--- Data shown ---

(* ===== verification/Packet.v ===== *)
(** misc/ipv4_proto.h, ipv6_proto.h and udp_proto.h: the headers of the packets that go
    through the device, their checksums and their checks. A field wider than a byte is
    its bytes in memory, in network order. *)
From S2P Require Import Prelude CMem PktSum Flow TcpClient.

(** ** misc/read_write_int.h, misc/byteorder.h *)
Definition badvpn_read_be16 (m : list Z) (p : Z) : res Z :=
  a ← rd m p; b ← rd m (p + 1); Ok (Z.lor (Z.shiftl a 8) (Z.shiftl b 0)).
(** the value of a field *)
Definition ntoh16 (b : list Z) : Z := 256 * byte_at b 0 + byte_at b 1.
(** [hton32] *)
Definition hton32 (x : Z) : list Z := [(x / 2 ^ 24) mod 256; (x / 2 ^ 16) mod 256; (x / 2 ^ 8) mod 256; x mod 256].

(** [for (uint16_t i = 0; i < k; i++) t += badvpn_read_be16(m + p + 2 * i);] *)
Fixpoint sum_be16 (k : nat) (m : list Z) (p t : Z) : res Z :=
  match k with
  | O => Ok t
  | S k => x ← badvpn_read_be16 m p; sum_be16 k m (p + 2) (u32 (t + x))
  end.

(** ** misc/ipv4_proto.h *)
Definition IPV4_PROTOCOL_UDP : Z := 17.
Record ipv4_header : Type := Ipv4Header {
  version4_ihl4 : Z; i4_ds : Z; i4_total_length : list Z; i4_identification : list Z; i4_fragment : list Z;
  i4_ttl : Z; i4_protocol : Z; i4_checksum : list Z; i4_source : list Z; i4_destination : list Z }.
#[global] Instance eta_ipv4 : Eta ipv4_header := fun r => Ipv4Header
  (version4_ihl4 r) (i4_ds r) (i4_total_length r) (i4_identification r) (i4_fragment r)
  (i4_ttl r) (i4_protocol r) (i4_checksum r) (i4_source r) (i4_destination r).
Definition IPV4_HEADER : Z := 20.
Definition IPV4_PROTOCOL_OFFSET : Z := 9.
(** the object's bytes, and [memcpy] to it *)
Definition ipv4_bytes (h : ipv4_header) : list Z :=
  [version4_ihl4 h; i4_ds h] ++ i4_total_length h ++ i4_identification h ++ i4_fragment h
  ++ [i4_ttl h; i4_protocol h] ++ i4_checksum h ++ i4_source h ++ i4_destination h.
Definition ipv4_of (b : list Z) : ipv4_header :=
  Ipv4Header (byte_at b 0) (byte_at b 1) (slice b 2 2) (slice b 4 2) (slice b 6 2)
    (byte_at b 8) (byte_at b 9) (slice b 10 2) (slice b 12 4) (slice b 16 4).
Definition IPV4_GET_VERSION (h : ipv4_header) : Z := Z.shiftr (Z.land (version4_ihl4 h) 0xF0) 4.
Definition IPV4_GET_IHL (h : ipv4_header) : Z := Z.shiftr (Z.land (version4_ihl4 h) 0x0F) 0.
Definition IPV4_MAKE_VERSION_IHL (size : Z) : Z := size / 4 + Z.shiftl 4 4.

(** [extra] is the pointer [m + p]. *)
Definition ipv4_checksum (header : ipv4_header) (m : list Z) (p extra_len : Z) : res (list Z) :=
  assert_ (extra_len mod 2 =? 0);;
  t ← sum_be16 (Z.to_nat (IPV4_HEADER / 2)) (ipv4_bytes header) 0 0;
  t ← sum_be16 (Z.to_nat (extra_len / 2)) m p t;
  t ← fold_loop 4 t;
  Ok (hton16 (u16 (Z.lnot t))).

(** The packet is [data_len] bytes at [m + data]. [None]: it is refused; or the header
    and the place of the payload. *)
Definition ipv4_check (m : list Z) (data data_len : Z) : res (option (ipv4_header * Z * Z)) :=
  assert_ (0 <=? data_len);;
  if data_len <? IPV4_HEADER then Ok None else
  b ← rd_list m data IPV4_HEADER;
  let h := ipv4_of b in
  if negb (IPV4_GET_VERSION h =? 4) then Ok None else
  let header_len := u16 (IPV4_GET_IHL h * 4) in
  if header_len <? IPV4_HEADER then Ok None else
  if data_len <? header_len then Ok None else
  let total_length := ntoh16 (i4_total_length h) in
  if total_length <? header_len then Ok None else
  if data_len <? total_length then Ok None else
  checksum_computed ← ipv4_checksum (h <| i4_checksum := hton16 0 |>) m (data + IPV4_HEADER) (header_len - IPV4_HEADER);
  if negb (bool_decide (i4_checksum h = checksum_computed)) then Ok None else
  Ok (Some (h, data + header_len, total_length - header_len)).

(** ** misc/ipv6_proto.h *)
Definition IPV6_NEXT_UDP : Z := 17.
Record ipv6_header : Type := Ipv6Header {
  version4_tc4 : Z; tc4_fl4 : Z; i6_fl : list Z; i6_payload_length : list Z; i6_next_header : Z; i6_hop_limit : Z;
  i6_source : list Z; i6_destination : list Z }.
Definition IPV6_HEADER : Z := 40.
Definition IPV6_NEXT_OFFSET : Z := 6.
Definition ipv6_bytes (h : ipv6_header) : list Z :=
  [version4_tc4 h; tc4_fl4 h] ++ i6_fl h ++ i6_payload_length h ++ [i6_next_header h; i6_hop_limit h]
  ++ i6_source h ++ i6_destination h.
Definition ipv6_of (b : list Z) : ipv6_header :=
  Ipv6Header (byte_at b 0) (byte_at b 1) (slice b 2 2) (slice b 4 2) (byte_at b 6) (byte_at b 7)
    (slice b 8 16) (slice b 24 16).
Definition ipv6_check (m : list Z) (data data_len : Z) : res (option (ipv6_header * Z * Z)) :=
  assert_ (0 <=? data_len);;
  if data_len <? IPV6_HEADER then Ok None else
  b ← rd_list m data IPV6_HEADER;
  let h := ipv6_of b in
  if negb (Z.shiftr (version4_tc4 h) 4 =? 6) then Ok None else
  let payload_length := ntoh16 (i6_payload_length h) in
  if usz (data_len - IPV6_HEADER) <? payload_length then Ok None else
  Ok (Some (h, data + IPV6_HEADER, payload_length)).

(** ** misc/udp_proto.h *)
Record udp_header : Type := UdpHeader {
  ud_source_port : list Z; ud_dest_port : list Z; ud_length : list Z; ud_checksum : list Z }.
#[global] Instance eta_udp : Eta udp_header := fun r => UdpHeader
  (ud_source_port r) (ud_dest_port r) (ud_length r) (ud_checksum r).
Definition UDP_HEADER : Z := 8.
Definition udp_bytes (h : udp_header) : list Z := ud_source_port h ++ ud_dest_port h ++ ud_length h ++ ud_checksum h.
Definition udp_of (b : list Z) : udp_header := UdpHeader (slice b 0 2) (slice b 2 2) (slice b 4 2) (slice b 6 2).

Definition udp_checksum_summer (m : list Z) (p len : Z) : res Z :=
  assert_ (len mod 2 =? 0);; sum_be16 (Z.to_nat (len / 2)) m p 0.

(** what both checksums add for the payload at [m + p] *)
Definition udp_payload_sum (m : list Z) (p payload_len t : Z) : res Z :=
  if payload_len mod 2 =? 0 then s ← udp_checksum_summer m p payload_len; Ok (u32 (t + s))
  else
    s ← udp_checksum_summer m p (payload_len - 1);
    b ← rd m (p + payload_len - 1);
    s' ← udp_checksum_summer (hton16 (u16 (Z.shiftl b 8))) 0 2;
    Ok (u32 (u32 (t + s) + s')).
(** their end *)
Definition udp_finish (t : Z) : res (list Z) :=
  t ← fold_loop 4 t;
  let t := u32 (Z.lnot t) in
  let t := if t =? 0 then 2 ^ 16 - 1 else t in
  Ok (hton16 (u16 t)).

Definition udp_checksum (header : udp_header) (m : list Z) (p payload_len : Z) (source_addr dest_addr : list Z) : res (list Z) :=
  s1 ← udp_checksum_summer source_addr 0 4;
  s2 ← udp_checksum_summer dest_addr 0 4;
  s3 ← udp_checksum_summer (hton16 IPV4_PROTOCOL_UDP) 0 2;
  s4 ← udp_checksum_summer (hton16 (u16 (UDP_HEADER + payload_len))) 0 2;
  s5 ← udp_checksum_summer (udp_bytes header) 0 UDP_HEADER;
  t ← udp_payload_sum m p payload_len (u32 (u32 (u32 (u32 (u32 (0 + s1) + s2) + s3) + s4) + s5));
  udp_finish t.

Definition udp_ip6_checksum (header : udp_header) (m : list Z) (p payload_len : Z) (source_addr dest_addr : list Z) : res (list Z) :=
  s1 ← udp_checksum_summer source_addr 0 16;
  s2 ← udp_checksum_summer dest_addr 0 16;
  s3 ← udp_checksum_summer (hton32 (u32 (UDP_HEADER + payload_len))) 0 4;
  s4 ← udp_checksum_summer (hton32 IPV6_NEXT_UDP) 0 4;
  s5 ← udp_checksum_summer (udp_bytes header) 0 UDP_HEADER;
  t ← udp_payload_sum m p payload_len (u32 (u32 (u32 (u32 (u32 (0 + s1) + s2) + s3) + s4) + s5));
  udp_finish t.

Definition udp_check (m : list Z) (data data_len : Z) : res (option (udp_header * Z * Z)) :=
  assert_ (0 <=? data_len);;
  if data_len <? UDP_HEADER then Ok None else
  b ← rd_list m data UDP_HEADER;
  let h := udp_of b in
  let data := data + UDP_HEADER in
  let data_len := data_len - UDP_HEADER in
  let udp_length := ntoh16 (ud_length h) in
  if udp_length <? UDP_HEADER then Ok None else
  if usz (UDP_HEADER + data_len) <? udp_length then Ok None else
  Ok (Some (h, data, udp_length - UDP_HEADER)).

---

(Required action) Going back to the entries above, set down exactly the lines that begin at the one with "Record ipv4_header : Type" and end at the one with "i4_ttl : Z;", both included, and nothing else.

(Answer space)
Record ipv4_header : Type := Ipv4Header {
  version4_ihl4 : Z; i4_ds : Z; i4_total_length : list Z; i4_identification : list Z; i4_fragment : list Z;
  i4_ttl : Z; i4_protocol : Z; i4_checksum : list Z; i4_source : list Z; i4_destination : list Z }.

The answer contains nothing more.